I was in Hamilton over the weekend as well and stopped in Harpers Greenhouse in Ancaster. I found another Banana plant, this one has red and green leaves. This is the third Banana plant I have and this one I placed in the front perennial border because I am out of large containers and it costs a fortune to fill them with potting soil. The tag says it will grow to 5-7 feet so I will keep everyone posted on how it does. I think this will be the last Banana I can accumulate, I over winter tropical plants in my basement under a metal halide grow light which is almost at a bursting point with plants.

Now about the veggies, all my tomato plants now have a few tomatoes each starting to form with the Japanese Black Trifele being the larges of them all. This is the first time growing this tomato so I am excited to try it. The peas are just starting to plump up and I have already shelled some baby peas and they tasted like pure sugar almost! I am hoping the peas hurry up because I am going to plant turnips in their place and they are also shading my peppers. Next year I need to put more thought into plant placement.

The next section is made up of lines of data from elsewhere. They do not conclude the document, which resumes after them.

Lemma createTicketSchema_fields (c d t : Js.number) (subject_ description_ priority_ by_ : string)
  (v : NewTicket) :
  createTicketSchema c d t subject_ description_ priority_ by_ = Some v ->
  nt_subject v = subject_ /\ nt_description v = description_.
Proof.
  unfold createTicketSchema. destruct c, d, t; try discriminate.
  destruct (_ && _); [|discriminate]. intros [= <-]. split; reflexivity.
Qed.

Lemma createTicketSchema_priority (c d t : Js.number)
  (subject_ description_ priority_ by_ : string) (v : NewTicket) :
  createTicketSchema c d t subject_ description_ priority_ by_ = Some v ->
  nt_priority v = priority_.
Proof.
  unfold createTicketSchema. destruct c, d, t; try discriminate.
  destruct (_ && _); [|discriminate]. now intros [= <-].
Qed.

Lemma store_attachments_view (row : ComplaintRow) (files : list UploadedFile) (d : DB) :
  store_attachments (created_view row) files d =
  match files with
  | [] => Ok d
  | _ :: _ => Throw "Bind parameters must not contain undefined"
  end.
Proof. now destruct files. Qed.

Section Persistence.

Variable xss : string -> string.
Variable encryptMessage : string -> string.
Variable JSON_stringify : Json.t -> string.
Variable env : Env.
Variable sys_name_le : string -> string -> bool.

Lemma resolve_target_system_complaints (dep : Z) (requested : Js.number) (d : DB) :
  complaints (snd (resolve_target_system env sys_name_le dep requested d)) = complaints d.
Proof.
  unfold resolve_target_system.
  destruct (_ || _); [|reflexivity].
  destruct (getTargetSystemsByDepartment sys_name_le dep d); reflexivity.
Qed.

Lemma ensure_creator_complaints (u : HRMSUser) (dep : Z) (d : DB) :
  complaints (ensure_creator u dep d) = complaints d.
Proof. unfold ensure_creator. now destruct (existsb _ _). Qed.

Lemma department_mail_html_only (u : HRMSUser) (v : NewTicket) (ticket : CreatedTicket)
  (d : DB) :
  Forall
    (fun m => mail_text m = None /\
              exists h,
                mail_html m = Some h /\
                escaped_html_body (nt_subject v) (nt_priority v)
                  (Js.or_string (first_name u) "") (Js.or_string (last_name u) "") h)
    (sendDepartmentNotification env sys_name_le u v ticket d).
Proof.
  unfold sendDepartmentNotification. destruct (smtp_configured env); [|constructor].
  apply List.Forall_forall. intros m Hin.
  apply in_flat_map in Hin as (r & _ & Hin).
  destruct (truthy (cms_user_email r)); [|destruct Hin].
  destruct Hin as [<- | []]. split; [reflexivity|].
  eexists. split; [reflexivity|]. unfold escaped_html_body, department_mail_html.
  eexists _, _, _. reflexivity.
Qed.

Lemma admin_mail_text_only (subject_ text : string) (d : DB) :
  Forall (fun m => mail_html m = None) (sendAdminNotification env subject_ text d).
Proof.
  unfold sendAdminNotification. destruct (smtp_configured env); [|constructor].
  apply List.Forall_forall. intros m Hin. apply in_map_iff in Hin as (r & <- & _). reflexivity.
Qed.
(** * OfflineStore.js: the offline edit queue and its replay

    A shallow embedding of [lib/edit/OfflineStore.js] (offline-editor-js):
    the pending-edit queue kept in [localStorage] under one key as a
    ["|||"]-delimited string, the serializer and deserializer of queued
    graphics, the admission check of [_applyEdits], the replay that
    [_reestablishedInternet] performs when connectivity returns, the
    index of completed edits with its lookups, the removals from the
    queue, and the initialisation that reads the feature layers of the
    map.

    Conventions of the model.
    - A JavaScript string is a [string]: its code units are those below
      256, so that [length] counts characters and an escape [\uXXXX]
      above [\u00FF] is outside the model.
    - A JavaScript value that travels through [JSON.stringify] and
      [JSON.parse] is a [json]; [undefined] is [None] of [option json].
    - A Number is [NaN], an infinity, or a finite number given by the
      decimal numeral that Number::toString prints for it (its shortest
      representation); every finite double is such a number.  Numerals
      are read exactly: a numeral of more than 17 significant digits, or
      beyond the range of the doubles, is read without the rounding that
      JavaScript applies to it.
    - Megabyte figures ([getlocalStorageUsed], [apprxGraphicSize]) are exact
      rationals.
    - The collaborators whose code is not part of this file of the
      repository are interfaces: the storage substrate's acceptance of a
      write, Hydrate's [stringify], and [OfflineUtils.apprxGraphicSize];
      the map and its layers are records of what the code reads of them.
    - A function that hands its result to a callback as its last
      statement returns that result.
    - [_loadScripts] and [window.onerror], which only touch the document,
      are not modelled. *)

From Stdlib Require Import ZArith QArith Qround Lia Bool.
From Stdlib Require Import Ascii.
From Stdlib Require String DecimalString DecimalZ DecimalPos DecimalFacts.
From stdpp Require Import base option list gmap strings.

(* ================================================================= *)
(** ** JavaScript strings and arrays of strings *)

Module Js.

(** The double quote character (code 34). *)
Definition dquote : ascii := "034"%char.
Definition backslash : ascii := "092"%char.

(** [s.length], as a number. *)
Fixpoint length_from (acc : Z) (s : string) : Z :=
  match s with
  | EmptyString => acc
  | String _ s' => length_from (acc + 1)%Z s'
  end.

Definition length (s : string) : Z := length_from 0%Z s.

(** [s.split(sep)] for a non-empty separator: the pieces between the
    successive left-most occurrences of [sep].  [skip] counts the
    characters of a separator occurrence still to be passed over, [cur] is
    the piece being collected. *)
Fixpoint split_from (sep : string) (skip : nat) (cur : string) (s : string)
  : list string :=
  match s with
  | EmptyString => [cur]
  | String c s' =>
      match skip with
      | S k => split_from sep k cur s'
      | O =>
          if String.prefix sep s
          then cur :: split_from sep (String.length sep - 1) "" s'
          else split_from sep 0 (cur +:+ String c "") s'
      end
  end.

Definition split (sep s : string) : list string := split_from sep 0 "" s.

(** [s.substring(0, s.length - n)]: a negative end counts as [0]. *)
Definition drop_last (n : nat) (s : string) : string :=
  String.substring 0 (String.length s - n) s.

(** [Array.prototype.join] on an array of strings; [toString] of an array
    is [join(",")]. *)
Definition join (sep : string) (a : list string) : string :=
  String.concat sep a.

(** The truthiness test the loops apply to a piece: it is a non-empty
    string. *)
Definition nonempty (s : string) : bool :=
  match s with EmptyString => false | String _ _ => true end.

End Js.

(* ================================================================= *)
(** ** JSON values, [JSON.stringify] and [JSON.parse] *)

Module Json.

(** *** Digits *)

Definition string_of_Z (n : Z) : string :=
  DecimalString.NilZero.string_of_int (Z.to_int n).

Definition is_digit (c : ascii) : bool :=
  let n := nat_of_ascii c in Nat.leb 48 n && Nat.leb n 57.

(** The longest prefix of digits, and what follows it. *)
Fixpoint span_digits (s : string) : string * string :=
  match s with
  | String c s' =>
      if is_digit c
      then let '(d, r) := span_digits s' in (String c d, r)
      else ("", s)
  | EmptyString => ("", "")
  end.

(** *** Numbers *)

(** A Number, by the numeral that Number::toString prints for it: the
    digits of its shortest decimal representation, with no zero at either
    end, and the position of the decimal point, so that the value of
    [Finite neg s n] is 0.s times 10^n, negated when [neg].  Zero has no
    digits; [Finite true "" 0] is the negative zero. *)
Inductive number : Type :=
| NaN
| Infinity (negative : bool)
| Finite (negative : bool) (digits : string) (point : Z).

Fixpoint all_digits (s : string) : bool :=
  match s with
  | EmptyString => true
  | String c s' => is_digit c && all_digits s'
  end.

Fixpoint zeros (n : nat) : string :=
  match n with
  | O => EmptyString
  | S n' => String "0" (zeros n')
  end.

(** Without the zeros at its start. *)
Fixpoint drop_zeros (s : string) : string :=
  match s with
  | String c s' => if Ascii.eqb c "0" then drop_zeros s' else s
  | EmptyString => s
  end.

(** Without the zeros at its end. *)
Fixpoint drop_last_zeros (s : string) : string :=
  match s with
  | EmptyString => EmptyString
  | String c s' =>
      match drop_last_zeros s' with
      | EmptyString => if Ascii.eqb c "0" then EmptyString else String c EmptyString
      | t => String c t
      end
  end.

(** The number 0.d times 10^point for any digits [d]. *)
Definition decimal (negative : bool) (d : string) (point : Z) : number :=
  let d' := drop_zeros d in
  match drop_last_zeros d' with
  | EmptyString => Finite negative "" 0
  | s => Finite negative s (point - Z.of_nat (String.length d - String.length d'))
  end.

Definition of_Z (n : Z) : number :=
  let s := string_of_Z (Z.abs n) in
  decimal (Z.ltb n 0) s (Z.of_nat (String.length s)).

Fixpoint str_take (n : nat) (s : string) : string :=
  match n, s with
  | S n', String c s' => String c (str_take n' s')
  | _, _ => EmptyString
  end.

Fixpoint str_drop (n : nat) (s : string) : string :=
  match n, s with
  | S n', String _ s' => str_drop n' s'
  | _, _ => s
  end.

(** The exponent part of a numeral: a sign, always, and the digits. *)
Definition exponent_text (e : Z) : string :=
  String (if Z.ltb e 0 then "-" else "+")%char (string_of_Z (Z.abs e)).

(** Number::toString for the digits [s] and the point [n] of a number
    that is not zero. *)
Definition numeral (s : string) (n : Z) : string :=
  let k := Z.of_nat (String.length s) in
  if Z.leb k n && Z.leb n 21 then s +:+ zeros (Z.to_nat (n - k))
  else if Z.ltb 0 n && Z.leb n 21
       then str_take (Z.to_nat n) s +:+ "." +:+ str_drop (Z.to_nat n) s
  else if Z.ltb (-6) n && Z.leb n 0 then "0." +:+ zeros (Z.to_nat (- n)) +:+ s
  else
    match s with
    | String d EmptyString => String d ("e" +:+ exponent_text (n - 1))
    | String d ds => String d ("." +:+ ds +:+ "e" +:+ exponent_text (n - 1))
    | EmptyString => EmptyString
    end.

Definition Number_toString (x : number) : string :=
  match x with
  | NaN => "NaN"
  | Infinity negative => if negative then "-Infinity" else "Infinity"
  | Finite _ EmptyString _ => "0"
  | Finite negative s n => (if negative then "-" else "") +:+ numeral s n
  end.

The broccoli is almost ready to be pulled out, it is still producing side shoots but they are bolting before they are big enough to eat. I think I will pull them and plant some radishes for the time being. The second crop of broccoli that I started has not done well, the slugs keep eating the new leaves. I have started new transplant, this time inside, in a south facing window. I am hoping they do better then the first ones.

When I was taking some photo's of the vegetable garden I came across the little guy below. We have a far amount of garter snakes visit our yard and this is one of the smallest ones I have seen. He was hanging out in the rhubarb and hopefully was resting after eating all the slugs that ate my broccoli transplants.

5 comments:

  1. I know a lot of people freak out when they see snakes in the garden.

    Provided they're not the unfriendly type, I try to encourage them to stick around. (I've got a 4' snake hook to steer the naughty ones away.)

    A couple snakes and perhaps a few toads and you won't have many large bugs left in most gardens.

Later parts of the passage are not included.